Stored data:
§ §

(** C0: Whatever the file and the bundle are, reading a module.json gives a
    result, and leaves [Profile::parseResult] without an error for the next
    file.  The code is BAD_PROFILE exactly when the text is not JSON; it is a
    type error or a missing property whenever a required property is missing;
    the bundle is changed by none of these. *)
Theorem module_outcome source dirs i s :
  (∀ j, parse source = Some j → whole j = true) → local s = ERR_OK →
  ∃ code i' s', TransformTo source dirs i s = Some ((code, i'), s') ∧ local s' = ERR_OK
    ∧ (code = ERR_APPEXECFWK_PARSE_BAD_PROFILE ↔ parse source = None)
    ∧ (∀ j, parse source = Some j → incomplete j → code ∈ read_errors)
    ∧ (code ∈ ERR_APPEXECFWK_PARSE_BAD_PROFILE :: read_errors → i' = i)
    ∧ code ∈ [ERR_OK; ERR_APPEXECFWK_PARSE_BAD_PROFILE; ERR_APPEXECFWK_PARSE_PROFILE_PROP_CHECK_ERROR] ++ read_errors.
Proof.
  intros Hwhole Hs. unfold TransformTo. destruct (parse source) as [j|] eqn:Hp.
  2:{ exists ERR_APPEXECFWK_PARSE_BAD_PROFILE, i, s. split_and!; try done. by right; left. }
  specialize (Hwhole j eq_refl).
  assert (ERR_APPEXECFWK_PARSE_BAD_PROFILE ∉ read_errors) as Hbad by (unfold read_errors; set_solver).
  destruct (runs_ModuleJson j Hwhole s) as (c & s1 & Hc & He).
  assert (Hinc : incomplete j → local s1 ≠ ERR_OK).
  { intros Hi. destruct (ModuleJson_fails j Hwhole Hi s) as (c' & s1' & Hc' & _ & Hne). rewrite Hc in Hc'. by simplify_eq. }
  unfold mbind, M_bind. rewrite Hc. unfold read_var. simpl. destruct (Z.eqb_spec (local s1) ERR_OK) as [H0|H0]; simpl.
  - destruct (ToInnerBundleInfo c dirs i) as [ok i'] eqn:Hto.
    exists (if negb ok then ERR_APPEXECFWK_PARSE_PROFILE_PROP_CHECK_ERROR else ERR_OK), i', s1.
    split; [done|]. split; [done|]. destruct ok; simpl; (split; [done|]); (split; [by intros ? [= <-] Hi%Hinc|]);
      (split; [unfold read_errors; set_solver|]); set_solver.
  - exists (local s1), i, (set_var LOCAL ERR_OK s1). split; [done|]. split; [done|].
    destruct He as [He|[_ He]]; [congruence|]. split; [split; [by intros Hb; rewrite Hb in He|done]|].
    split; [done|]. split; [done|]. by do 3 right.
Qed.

§ §

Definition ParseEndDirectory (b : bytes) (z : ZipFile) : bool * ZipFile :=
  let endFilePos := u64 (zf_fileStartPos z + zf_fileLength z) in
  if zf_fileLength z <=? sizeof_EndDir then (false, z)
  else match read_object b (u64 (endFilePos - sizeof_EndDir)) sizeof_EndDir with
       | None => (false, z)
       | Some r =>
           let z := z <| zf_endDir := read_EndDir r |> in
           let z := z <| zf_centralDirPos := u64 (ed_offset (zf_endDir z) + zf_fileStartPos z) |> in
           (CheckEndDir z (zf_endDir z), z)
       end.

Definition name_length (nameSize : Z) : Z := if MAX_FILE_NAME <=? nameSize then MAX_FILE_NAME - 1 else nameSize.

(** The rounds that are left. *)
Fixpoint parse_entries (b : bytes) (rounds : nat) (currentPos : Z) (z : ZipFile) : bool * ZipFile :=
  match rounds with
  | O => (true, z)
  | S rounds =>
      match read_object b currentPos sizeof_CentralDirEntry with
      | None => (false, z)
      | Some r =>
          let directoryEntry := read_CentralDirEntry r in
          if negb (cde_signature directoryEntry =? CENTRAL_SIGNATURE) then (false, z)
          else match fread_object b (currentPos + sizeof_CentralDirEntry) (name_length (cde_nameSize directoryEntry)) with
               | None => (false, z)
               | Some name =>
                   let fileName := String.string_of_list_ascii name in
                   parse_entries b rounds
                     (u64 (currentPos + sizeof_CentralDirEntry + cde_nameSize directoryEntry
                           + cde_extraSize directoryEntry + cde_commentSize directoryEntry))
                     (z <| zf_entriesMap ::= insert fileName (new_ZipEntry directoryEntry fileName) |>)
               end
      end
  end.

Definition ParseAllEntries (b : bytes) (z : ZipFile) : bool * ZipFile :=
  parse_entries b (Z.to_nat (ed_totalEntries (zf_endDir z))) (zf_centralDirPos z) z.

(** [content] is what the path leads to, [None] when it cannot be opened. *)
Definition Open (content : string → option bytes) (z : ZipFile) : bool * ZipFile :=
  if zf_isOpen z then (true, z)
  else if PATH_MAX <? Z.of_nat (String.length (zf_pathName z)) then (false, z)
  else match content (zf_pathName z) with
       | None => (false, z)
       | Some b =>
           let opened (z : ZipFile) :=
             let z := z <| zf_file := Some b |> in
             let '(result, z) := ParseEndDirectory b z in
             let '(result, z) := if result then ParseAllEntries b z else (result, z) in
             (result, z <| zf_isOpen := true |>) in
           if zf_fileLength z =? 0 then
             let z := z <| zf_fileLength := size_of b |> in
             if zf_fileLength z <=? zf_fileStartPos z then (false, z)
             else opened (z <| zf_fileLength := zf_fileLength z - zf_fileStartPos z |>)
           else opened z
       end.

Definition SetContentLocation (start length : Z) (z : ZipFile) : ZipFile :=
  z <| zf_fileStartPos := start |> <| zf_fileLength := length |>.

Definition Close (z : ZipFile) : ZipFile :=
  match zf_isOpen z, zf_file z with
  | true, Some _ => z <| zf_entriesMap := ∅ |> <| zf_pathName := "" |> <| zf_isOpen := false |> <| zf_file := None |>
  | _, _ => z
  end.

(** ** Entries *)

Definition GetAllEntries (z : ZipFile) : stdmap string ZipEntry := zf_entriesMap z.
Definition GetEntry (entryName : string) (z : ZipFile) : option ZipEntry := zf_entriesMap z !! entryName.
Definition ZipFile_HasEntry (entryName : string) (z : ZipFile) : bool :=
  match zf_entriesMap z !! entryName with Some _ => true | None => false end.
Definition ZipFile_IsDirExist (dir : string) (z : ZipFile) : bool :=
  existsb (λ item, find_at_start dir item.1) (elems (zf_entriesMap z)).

§ §

> [Work instructions] A word-for-word copy of the lines above from the one with "(** C0: Whatever" through the one with "destruct (runs_ModuleJson j", inclusive, is the only output wanted.

> [Your response]
(** C0: Whatever the file and the bundle are, reading a module.json gives a
    result, and leaves [Profile::parseResult] without an error for the next
    file.  The code is BAD_PROFILE exactly when the text is not JSON; it is a
    type error or a missing property whenever a required property is missing;
    the bundle is changed by none of these. *)
Theorem module_outcome source dirs i s :
  (∀ j, parse source = Some j → whole j = true) → local s = ERR_OK →
  ∃ code i' s', TransformTo source dirs i s = Some ((code, i'), s') ∧ local s' = ERR_OK
    ∧ (code = ERR_APPEXECFWK_PARSE_BAD_PROFILE ↔ parse source = None)
    ∧ (∀ j, parse source = Some j → incomplete j → code ∈ read_errors)
    ∧ (code ∈ ERR_APPEXECFWK_PARSE_BAD_PROFILE :: read_errors → i' = i)
    ∧ code ∈ [ERR_OK; ERR_APPEXECFWK_PARSE_BAD_PROFILE; ERR_APPEXECFWK_PARSE_PROFILE_PROP_CHECK_ERROR] ++ read_errors.
Proof.
  intros Hwhole Hs. unfold TransformTo. destruct (parse source) as [j|] eqn:Hp.
  2:{ exists ERR_APPEXECFWK_PARSE_BAD_PROFILE, i, s. split_and!; try done. by right; left. }
  specialize (Hwhole j eq_refl).
  assert (ERR_APPEXECFWK_PARSE_BAD_PROFILE ∉ read_errors) as Hbad by (unfold read_errors; set_solver).
  destruct (runs_ModuleJson j Hwhole s) as (c & s1 & Hc & He).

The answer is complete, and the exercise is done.